▸ **Task details**: Could you filter the listing for lines with the word "that" and return them?

▸ **Dataset extract**:
(* ===== verification/Filesys.v ===== *)
(** * filesys/filesys.c

    The operations on files by name, in the one root directory. *)

From Stdlib Require Import String.
From stdpp Require Import gmap.
From S2P Require Import Prelude Bitmap Vaddr Block Inode FreeMap File Directory.

Section stack.
Context (junk : list Z).

Definition filesys_create (s : fs) (name : list Z) (initial_size : Z) : res (fs * bool) :=
  '(s, dir) ← dir_open_root s;
  '(s, inode_sector, success) ←
    match dir with
    | None => Ok (s, 0, false)
    | Some d =>
        '(s, r) ← free_map_allocate s 1;
        match r with
        | None => Ok (s, 0, false)
        | Some inode_sector =>
            '(s, ok) ← inode_create s inode_sector initial_size;
            if negb ok then Ok (s, inode_sector, false) else
            '(s, ok) ← dir_add junk s d name inode_sector;
            Ok (s, inode_sector, ok)
        end
    end;
  s ← (if negb success && negb (inode_sector =? 0)
       then free_map_release s inode_sector 1 else Ok s);
  s ← dir_close s dir;
  Ok (s, success).

Definition filesys_open (s : fs) (name : list Z) : res (fs * option file) :=
  '(s, dir) ← dir_open_root s;
  '(s, inode) ← match dir with
                | Some d => dir_lookup junk s d name
                | None => Ok (s, None)
                end;
  s ← dir_close s dir;
  file_open s inode.

Definition filesys_remove (s : fs) (name : list Z) : res (fs * bool) :=
  '(s, dir) ← dir_open_root s;
  '(s, success) ← match dir with
                  | Some d => dir_remove junk s d name
                  | None => Ok (s, false)
                  end;
  s ← dir_close s dir;
  Ok (s, success).

Definition do_format (s : fs) : res fs :=
  s ← free_map_create s;
  '(s, ok) ← dir_create s ROOT_DIR_SECTOR 16;
  if negb ok then Err EPanic else free_map_close s.

(** [device] is the block device with the role [BLOCK_FILESYS], if any; the
    next arguments are the outcomes of the allocations of the free map and
    of all later ones. *)
Definition filesys_init (device : option block) (format : bool) (mem1 : bool)
    (mem2 : option (list Z)) (allocs : list bool) : res fs :=
  match device with
  | None => Err EPanic
  | Some b =>
      let s := Fs b ∅ [] 0 (Bitmap 0 []) None allocs in
      s ← free_map_init s mem1 mem2;
      s ← (if format then do_format s else Ok s);
      free_map_open s
  end.

Definition filesys_done (s : fs) : res fs := free_map_close s.
End stack.

(** ** Theorems *)

Definition demo_disk : block := Block "hdb" BLOCK_FILESYS 32 (repeat (repeat 7 512) 32) 0 0.
Definition demo_stack : list Z := repeat 204 20.

(** [filesys_create] of a name that exists fails, but does not give back
    the sectors that [inode_create] allocated for the file's data: on a
    freshly formatted device, creating a file of 1000 bytes twice leaves two
    more sectors marked as used, which no inode names. *)
Theorem filesys_create_leaks :
  ∃ s1 s2 s3, filesys_init (Some demo_disk) true true (Some [5]) [] = Ok s1 ∧
    filesys_create demo_stack s1 [97] 1000 = Ok (s2, true) ∧
    filesys_create demo_stack s2 [97] 1000 = Ok (s3, false) ∧
    bitmap_count (free_map s2) 0 32 true = Ok 7 ∧ bitmap_count (free_map s3) 0 32 true = Ok 9.
Proof. do 3 eexists. repeat (split; [vm_compute; reflexivity|]). vm_compute. reflexivity. Qed.
(** The loop of [swap_in] reads them. *)
Lemma read_slot s d b x a : block_wf d → 0 ≤ x → x + 8 ≤ size d → size d < 2 ^ 32 →
  swap_device s = Some d → swap_bitmap s = b →
  ∃ d' m', for_up 8 0 (λ i s,
      dev ← deref (swap_device s);
      '(dev, sec) ← block_read dev (u32 (x + i));
      Ok (set_memory (put_bytes (memory_of (set_swap (Some dev) (swap_bitmap s) s)) (a + i * BLOCK_SECTOR_SIZE) sec)
            (set_swap (Some dev) (swap_bitmap s) s))) s =
        Ok (set_memory m' (set_swap (Some d') b s)) ∧
    block_wf d' ∧ size d' = size d ∧ sectors d' = sectors d ∧ bytes m' a 4096 = slot_bytes d x ∧
    ∀ k, k < a ∨ a + 4096 ≤ k → m' k = memory_of s k.
Proof.
  intros Hd Hx Hfit Hsz Hdev Hb.
  destruct (for_up_total (λ i s', ∃ d' m', s' = set_memory m' (set_swap (Some d') b s) ∧
      block_wf d' ∧ size d' = size d ∧ sectors d' = sectors d ∧
      (∀ k, 0 ≤ k < i → bytes m' (a + k * 512) 512 = sector_at d (x + k)) ∧
      ∀ k, k < a ∨ a + i * 512 ≤ k → m' k = memory_of s k)
    (λ i s, dev ← deref (swap_device s);
      '(dev, sec) ← block_read dev (u32 (x + i));
      Ok (set_memory (put_bytes (memory_of (set_swap (Some dev) (swap_bitmap s) s)) (a + i * BLOCK_SECTOR_SIZE) sec)
            (set_swap (Some dev) (swap_bitmap s) s))) 8 0 s)
    as (s' & -> & d' & m' & -> & Hd' & Hs' & He & Hin & Hout).
  - intros i s0 Hi (d0 & m0 & -> & Hd0 & Hs0 & He & Hin & Hout). cbn [set_memory set_mm set_swap swap_device deref mbind res_bind].
    rewrite u32_small by (split; lia).
    destruct (block_read_spec d0 (x + i)) as (d1 & -> & Hd1 & He1 & Hs1); [done|lia|].
    cbn [mbind res_bind]. eexists. split; [done|].
    set (sec := sector_at d0 (x + i)). assert (sec = sector_at d (x + i)) as Esec by (unfold sec, sector_at; by rewrite He).
    pose proof (sector_length d0 (x + i) Hd0 ltac:(lia)) as Hls. fold sec in Hls.
    exists d1, (put_bytes m0 (a + i * 512) sec). split_and!; [done|done|lia|congruence| |].
    + intros k Hk. destruct (decide (k = i)) as [->|].
      * rewrite <- Hls, put_bytes_same. done.
      * rewrite <- Hin by lia. apply bytes_ext. intros j Hj. apply put_bytes_out. lia.
    + intros k Hk. rewrite put_bytes_out by lia. apply Hout. lia.
  - exists d, (memory_of s). split_and!; try done; [|lia]. by destruct s as [[[]]]; cbn in *; subst.
  - exists d', m'. split_and!; [done..| |exact Hout].
    rewrite page_sectors. unfold slot_bytes. f_equal. apply map_ext_in.
    intros i Hi%list_elem_of_In%elem_of_seq. apply Hin. lia.
Qed.

Definition swap_full (s : vm) : Prop := ∀ n, 0 ≤ n < bit_cnt (swap_bitmap s) → bit (swap_bitmap s) n = true.

(** The state after [swap_out] of page [p] to the sectors from [x] on. *)
Definition swapped_out (s : vm) (p : Z) (pg : page) (d : block) (b : bitmap) (x : Z) : vm :=
  set_pages (<[p := with_backing false None 0 0 (with_sector x pg)]> (pages s)) (set_swap (Some d) b s).
(* ===== verification/VmPaging.v ===== *)
(** * vm/page.c: what paging does to what a process sees

    [contents s p j] is byte [j] of the page [p], wherever the page is: in its
    frame, in the swap area, in its file, or nowhere, when it is zero.  This file
    says what moving pages in and out of memory does to it: [page_out_post] has
    every case of [page_out], [picked] the frame that the clock chooses, and
    [faulted] the end of a page fault. *)

From stdpp Require Import gmap.
From S2P Require Import Prelude Bitmap Vaddr Palloc Pagedir Block Inode File Vm VmSwap.

(** ** Pages that are not page tables *)

Definition data_page (s : mmu) (pds : list Z) (b : Z) : Prop :=
  kpage s b ∧ (b ∉ pds) ∧
  ∀ pd i, pd ∈ pds → 0 ≤ i < 768 → pde s pd i ≠ 0 → pt_of (pde s pd i) ≠ b.

(** [s'] is [s] but for the words of page tables. *)
Definition same_data (s s' : mmu) (pds : list Z) : Prop :=
  ∀ b, data_page s pds b → data_page s' pds b ∧ ∀ k, b ≤ k < b + 4096 → mem (pal s') k = mem (pal s) k.

Lemma same_data_refl s pds : same_data s s pds.
Proof. by intros b Hb. Qed.

Lemma same_data_pal s s1 s' pds : pal s' = pal s1 → same_data s s1 pds → same_data s s' pds.
Proof.
  intros E H b Hb. destruct (H b Hb) as [(H1 & H2 & H3) Hk]. rewrite E. split; [|done].
  split_and!; [unfold kpage; by rewrite E|done|].
  intros pd i. unfold pde, word. rewrite E. apply H3.
Qed.

(** Two pages do not overlap. *)
Lemma pages_apart a b : a mod 4096 = 0 → b mod 4096 = 0 → a ≠ b → a + 4096 ≤ b ∨ b + 4096 ≤ a.
Proof.
  intros Ha Hb Hne. pose proof (Z.div_mod a 4096). pose proof (Z.div_mod b 4096).
  assert (a / 4096 + 1 ≤ b / 4096 ∨ b / 4096 + 1 ≤ a / 4096) by lia. lia.
Qed.

Lemma store_data s pds pd v e : vm_inv s pds → pd ∈ pds → 0 ≤ v < PHYS_BASE → slot s pd v ≠ 0 →
  same_data s (store_word s (slot s pd v) e) pds.
Proof.
  intros Hs Hpd Hv Hne. destruct (user_index v Hv) as (Hi & Hj & _).
  assert (pde s pd (pd_no v) ≠ 0) as Hp.
  { intros E. apply Hne. unfold slot. by rewrite (proj2 (Z.eqb_eq _ 0) E). }
  destruct (slot_nonzero s pds pd v Hs Hpd Hv Hp) as [Hslot _].
  destruct (vm_tables _ _ Hs pd _ Hpd Hi Hp) as (_ & (Hal & _) & Hnin).
  intros b (Hbk & Hbp & Hbt). pose proof Hbk as (Hb & _). split.
  - split_and!; [exact Hbk|done|]. intros pd' i' Hpd' Hi' Hne'.
    assert (pde (store_word s (slot s pd v) e) pd' i' = pde s pd' i') as E.
    { unfold pde, word. cbn. apply rd32_wr32_ne. rewrite Hslot.
      apply slots_apart; [exact Hal|apply (vm_dirs _ _ Hs pd' Hpd')|lia|lia|]. left. congruence. }
    rewrite E in Hne' |- *. by apply Hbt.
  - intros k Hk. cbn. unfold wr32. specialize (Hbt pd (pd_no v) Hpd Hi Hp).
    set (t := pt_of (pde s pd (pd_no v))) in *. rewrite Hslot.
    assert (k < t ∨ t + 4096 ≤ k) as Ha.
    { destruct (pages_apart t b); [done|done|done|lia|lia]. }
    repeat case_match; done || lia.
Qed.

▸ **Solution to this problem**:
(** [filesys_create] of a name that exists fails, but does not give back
    the sectors that [inode_create] allocated for the file's data: on a
    every case of [page_out], [picked] the frame that the clock chooses, and
(** ** Pages that are not page tables *)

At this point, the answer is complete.